=== Assignment ===
Give again the line that contains "u64_id by lia.", plus every line after it to the end of the records, unchanged.

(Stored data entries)

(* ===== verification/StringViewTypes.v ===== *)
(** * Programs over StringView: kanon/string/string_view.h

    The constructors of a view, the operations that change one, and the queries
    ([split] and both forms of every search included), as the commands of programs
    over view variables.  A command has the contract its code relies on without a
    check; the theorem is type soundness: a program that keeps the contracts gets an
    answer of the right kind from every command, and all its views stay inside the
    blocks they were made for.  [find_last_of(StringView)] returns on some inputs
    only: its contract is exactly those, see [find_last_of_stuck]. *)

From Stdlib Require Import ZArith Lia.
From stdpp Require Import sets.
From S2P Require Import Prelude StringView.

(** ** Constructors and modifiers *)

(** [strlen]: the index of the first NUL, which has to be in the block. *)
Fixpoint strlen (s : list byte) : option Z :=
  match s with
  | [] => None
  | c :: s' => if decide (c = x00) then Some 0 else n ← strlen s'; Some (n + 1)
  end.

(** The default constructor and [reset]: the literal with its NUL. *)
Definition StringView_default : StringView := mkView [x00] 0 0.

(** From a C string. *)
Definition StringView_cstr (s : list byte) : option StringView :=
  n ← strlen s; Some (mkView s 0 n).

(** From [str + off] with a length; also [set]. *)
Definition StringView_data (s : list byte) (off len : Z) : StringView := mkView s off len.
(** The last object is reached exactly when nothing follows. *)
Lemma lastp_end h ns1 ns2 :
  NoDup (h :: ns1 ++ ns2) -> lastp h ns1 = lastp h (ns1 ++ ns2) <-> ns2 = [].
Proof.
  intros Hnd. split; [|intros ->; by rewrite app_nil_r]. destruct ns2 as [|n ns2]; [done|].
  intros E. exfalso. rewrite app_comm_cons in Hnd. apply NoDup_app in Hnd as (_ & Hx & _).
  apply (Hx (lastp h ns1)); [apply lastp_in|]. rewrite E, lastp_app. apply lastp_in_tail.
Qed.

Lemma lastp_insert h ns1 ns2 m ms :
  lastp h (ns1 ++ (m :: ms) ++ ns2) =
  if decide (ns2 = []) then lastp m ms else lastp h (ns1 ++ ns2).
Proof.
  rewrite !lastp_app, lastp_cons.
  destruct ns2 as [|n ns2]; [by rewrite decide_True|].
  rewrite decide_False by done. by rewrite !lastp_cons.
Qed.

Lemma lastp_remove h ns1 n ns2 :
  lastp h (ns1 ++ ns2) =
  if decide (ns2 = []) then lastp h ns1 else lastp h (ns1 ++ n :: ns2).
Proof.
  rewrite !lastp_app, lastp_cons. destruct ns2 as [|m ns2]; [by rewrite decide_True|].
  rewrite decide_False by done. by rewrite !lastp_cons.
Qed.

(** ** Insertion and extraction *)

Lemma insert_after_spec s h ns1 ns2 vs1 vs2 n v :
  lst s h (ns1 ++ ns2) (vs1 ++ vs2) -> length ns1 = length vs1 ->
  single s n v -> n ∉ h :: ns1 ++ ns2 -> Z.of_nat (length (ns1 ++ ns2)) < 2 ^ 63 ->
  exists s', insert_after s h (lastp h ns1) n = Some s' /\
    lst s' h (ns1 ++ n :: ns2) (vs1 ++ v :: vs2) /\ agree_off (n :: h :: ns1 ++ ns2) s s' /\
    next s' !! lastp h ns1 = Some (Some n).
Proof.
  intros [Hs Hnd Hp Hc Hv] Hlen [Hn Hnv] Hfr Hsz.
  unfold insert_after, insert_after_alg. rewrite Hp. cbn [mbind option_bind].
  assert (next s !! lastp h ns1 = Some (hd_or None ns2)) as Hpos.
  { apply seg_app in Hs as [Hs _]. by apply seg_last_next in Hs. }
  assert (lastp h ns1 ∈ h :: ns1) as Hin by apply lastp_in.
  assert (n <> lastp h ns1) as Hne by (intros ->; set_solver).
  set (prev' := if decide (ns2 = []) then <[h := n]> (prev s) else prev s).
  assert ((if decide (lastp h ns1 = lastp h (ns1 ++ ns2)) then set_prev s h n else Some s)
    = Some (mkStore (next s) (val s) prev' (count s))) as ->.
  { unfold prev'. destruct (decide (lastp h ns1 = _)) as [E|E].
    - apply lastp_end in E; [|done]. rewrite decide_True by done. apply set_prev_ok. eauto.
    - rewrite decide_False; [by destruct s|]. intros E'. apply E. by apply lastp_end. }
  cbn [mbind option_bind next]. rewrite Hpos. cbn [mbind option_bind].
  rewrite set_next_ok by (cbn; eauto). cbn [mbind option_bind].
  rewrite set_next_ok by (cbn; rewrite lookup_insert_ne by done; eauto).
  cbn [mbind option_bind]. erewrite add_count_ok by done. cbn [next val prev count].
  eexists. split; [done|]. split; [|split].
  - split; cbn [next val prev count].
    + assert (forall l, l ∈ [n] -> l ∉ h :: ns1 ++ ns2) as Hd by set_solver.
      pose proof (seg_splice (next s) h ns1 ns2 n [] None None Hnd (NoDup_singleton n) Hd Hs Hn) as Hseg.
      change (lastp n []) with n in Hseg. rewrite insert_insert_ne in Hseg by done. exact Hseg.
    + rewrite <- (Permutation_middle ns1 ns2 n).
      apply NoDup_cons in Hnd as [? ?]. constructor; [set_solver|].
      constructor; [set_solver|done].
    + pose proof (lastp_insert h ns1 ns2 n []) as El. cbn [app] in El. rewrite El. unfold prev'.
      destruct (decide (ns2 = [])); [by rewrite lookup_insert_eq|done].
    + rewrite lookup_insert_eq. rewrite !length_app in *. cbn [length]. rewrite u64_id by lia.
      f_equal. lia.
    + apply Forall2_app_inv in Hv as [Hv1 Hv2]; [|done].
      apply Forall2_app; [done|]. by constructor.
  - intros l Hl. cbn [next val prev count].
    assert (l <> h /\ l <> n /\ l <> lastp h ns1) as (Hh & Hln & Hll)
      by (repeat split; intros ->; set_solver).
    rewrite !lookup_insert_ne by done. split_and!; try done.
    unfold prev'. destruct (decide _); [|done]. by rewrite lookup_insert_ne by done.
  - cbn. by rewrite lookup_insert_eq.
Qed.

=== Answer for the task ===
    + rewrite lookup_insert_eq. rewrite !length_app in *. cbn [length]. rewrite u64_id by lia.
      f_equal. lia.
    + apply Forall2_app_inv in Hv as [Hv1 Hv2]; [|done].
      apply Forall2_app; [done|]. by constructor.
  - intros l Hl. cbn [next val prev count].
    assert (l <> h /\ l <> n /\ l <> lastp h ns1) as (Hh & Hln & Hll)
      by (repeat split; intros ->; set_solver).
    rewrite !lookup_insert_ne by done. split_and!; try done.
    unfold prev'. destruct (decide _); [|done]. by rewrite lookup_insert_ne by done.
  - cbn. by rewrite lookup_insert_eq.
Qed.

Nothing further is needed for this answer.